**Exercise goal**
Output all of the material once more, so that every line matches the original exactly.

**Provided records**
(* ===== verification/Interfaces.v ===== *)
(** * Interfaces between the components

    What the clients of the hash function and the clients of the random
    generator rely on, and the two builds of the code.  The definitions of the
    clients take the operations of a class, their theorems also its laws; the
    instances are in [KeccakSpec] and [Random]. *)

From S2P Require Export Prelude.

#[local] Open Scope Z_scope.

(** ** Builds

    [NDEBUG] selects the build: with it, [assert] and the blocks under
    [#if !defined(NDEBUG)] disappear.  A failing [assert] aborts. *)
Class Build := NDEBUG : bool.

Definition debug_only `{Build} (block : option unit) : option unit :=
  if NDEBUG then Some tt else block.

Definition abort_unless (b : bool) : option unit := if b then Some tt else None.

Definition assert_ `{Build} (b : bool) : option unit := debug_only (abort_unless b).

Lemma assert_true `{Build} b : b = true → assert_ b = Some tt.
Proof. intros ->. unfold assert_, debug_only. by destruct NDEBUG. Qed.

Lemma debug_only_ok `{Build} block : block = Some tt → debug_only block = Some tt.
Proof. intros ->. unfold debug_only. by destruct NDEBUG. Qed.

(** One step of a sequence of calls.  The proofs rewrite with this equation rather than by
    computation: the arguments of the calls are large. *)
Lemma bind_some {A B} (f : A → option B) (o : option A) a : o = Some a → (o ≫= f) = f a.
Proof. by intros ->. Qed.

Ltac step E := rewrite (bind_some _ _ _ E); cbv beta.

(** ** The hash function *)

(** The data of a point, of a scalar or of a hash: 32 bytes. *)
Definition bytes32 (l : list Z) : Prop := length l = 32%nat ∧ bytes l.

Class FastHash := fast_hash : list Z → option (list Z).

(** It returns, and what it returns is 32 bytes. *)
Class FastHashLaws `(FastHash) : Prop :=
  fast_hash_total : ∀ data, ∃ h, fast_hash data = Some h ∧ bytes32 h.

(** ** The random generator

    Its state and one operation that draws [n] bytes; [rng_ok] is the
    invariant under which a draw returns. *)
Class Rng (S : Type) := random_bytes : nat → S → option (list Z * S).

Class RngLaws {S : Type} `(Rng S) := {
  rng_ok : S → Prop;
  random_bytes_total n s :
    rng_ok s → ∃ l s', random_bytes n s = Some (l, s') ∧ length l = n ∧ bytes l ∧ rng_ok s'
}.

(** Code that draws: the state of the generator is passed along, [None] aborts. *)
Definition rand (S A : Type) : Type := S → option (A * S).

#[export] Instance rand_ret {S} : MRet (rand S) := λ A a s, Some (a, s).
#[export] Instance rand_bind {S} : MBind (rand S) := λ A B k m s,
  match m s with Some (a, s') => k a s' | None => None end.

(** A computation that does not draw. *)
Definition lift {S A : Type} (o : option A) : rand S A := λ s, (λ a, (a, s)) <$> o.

**Finished exercise**
(* ===== verification/Interfaces.v ===== *)
(** * Interfaces between the components

    What the clients of the hash function and the clients of the random
    generator rely on, and the two builds of the code.  The definitions of the
    clients take the operations of a class, their theorems also its laws; the
    instances are in [KeccakSpec] and [Random]. *)

From S2P Require Export Prelude.

#[local] Open Scope Z_scope.

(** ** Builds

    [NDEBUG] selects the build: with it, [assert] and the blocks under
    [#if !defined(NDEBUG)] disappear.  A failing [assert] aborts. *)
Class Build := NDEBUG : bool.

Definition debug_only `{Build} (block : option unit) : option unit :=
  if NDEBUG then Some tt else block.

Definition abort_unless (b : bool) : option unit := if b then Some tt else None.

Definition assert_ `{Build} (b : bool) : option unit := debug_only (abort_unless b).

Lemma assert_true `{Build} b : b = true → assert_ b = Some tt.
Proof. intros ->. unfold assert_, debug_only. by destruct NDEBUG. Qed.

Lemma debug_only_ok `{Build} block : block = Some tt → debug_only block = Some tt.
Proof. intros ->. unfold debug_only. by destruct NDEBUG. Qed.

(** One step of a sequence of calls.  The proofs rewrite with this equation rather than by
    computation: the arguments of the calls are large. *)
Lemma bind_some {A B} (f : A → option B) (o : option A) a : o = Some a → (o ≫= f) = f a.
Proof. by intros ->. Qed.

Ltac step E := rewrite (bind_some _ _ _ E); cbv beta.

(** ** The hash function *)

(** The data of a point, of a scalar or of a hash: 32 bytes. *)
Definition bytes32 (l : list Z) : Prop := length l = 32%nat ∧ bytes l.

Class FastHash := fast_hash : list Z → option (list Z).

(** It returns, and what it returns is 32 bytes. *)
Class FastHashLaws `(FastHash) : Prop :=
  fast_hash_total : ∀ data, ∃ h, fast_hash data = Some h ∧ bytes32 h.

(** ** The random generator

    Its state and one operation that draws [n] bytes; [rng_ok] is the
    invariant under which a draw returns. *)
Class Rng (S : Type) := random_bytes : nat → S → option (list Z * S).

Class RngLaws {S : Type} `(Rng S) := {
  rng_ok : S → Prop;
  random_bytes_total n s :
    rng_ok s → ∃ l s', random_bytes n s = Some (l, s') ∧ length l = n ∧ bytes l ∧ rng_ok s'
}.

(** Code that draws: the state of the generator is passed along, [None] aborts. *)
Definition rand (S A : Type) : Type := S → option (A * S).

#[export] Instance rand_ret {S} : MRet (rand S) := λ A a s, Some (a, s).
#[export] Instance rand_bind {S} : MBind (rand S) := λ A B k m s,
  match m s with Some (a, s') => k a s' | None => None end.

(** A computation that does not draw. *)
Definition lift {S A : Type} (o : option A) : rand S A := λ s, (λ a, (a, s)) <$> o.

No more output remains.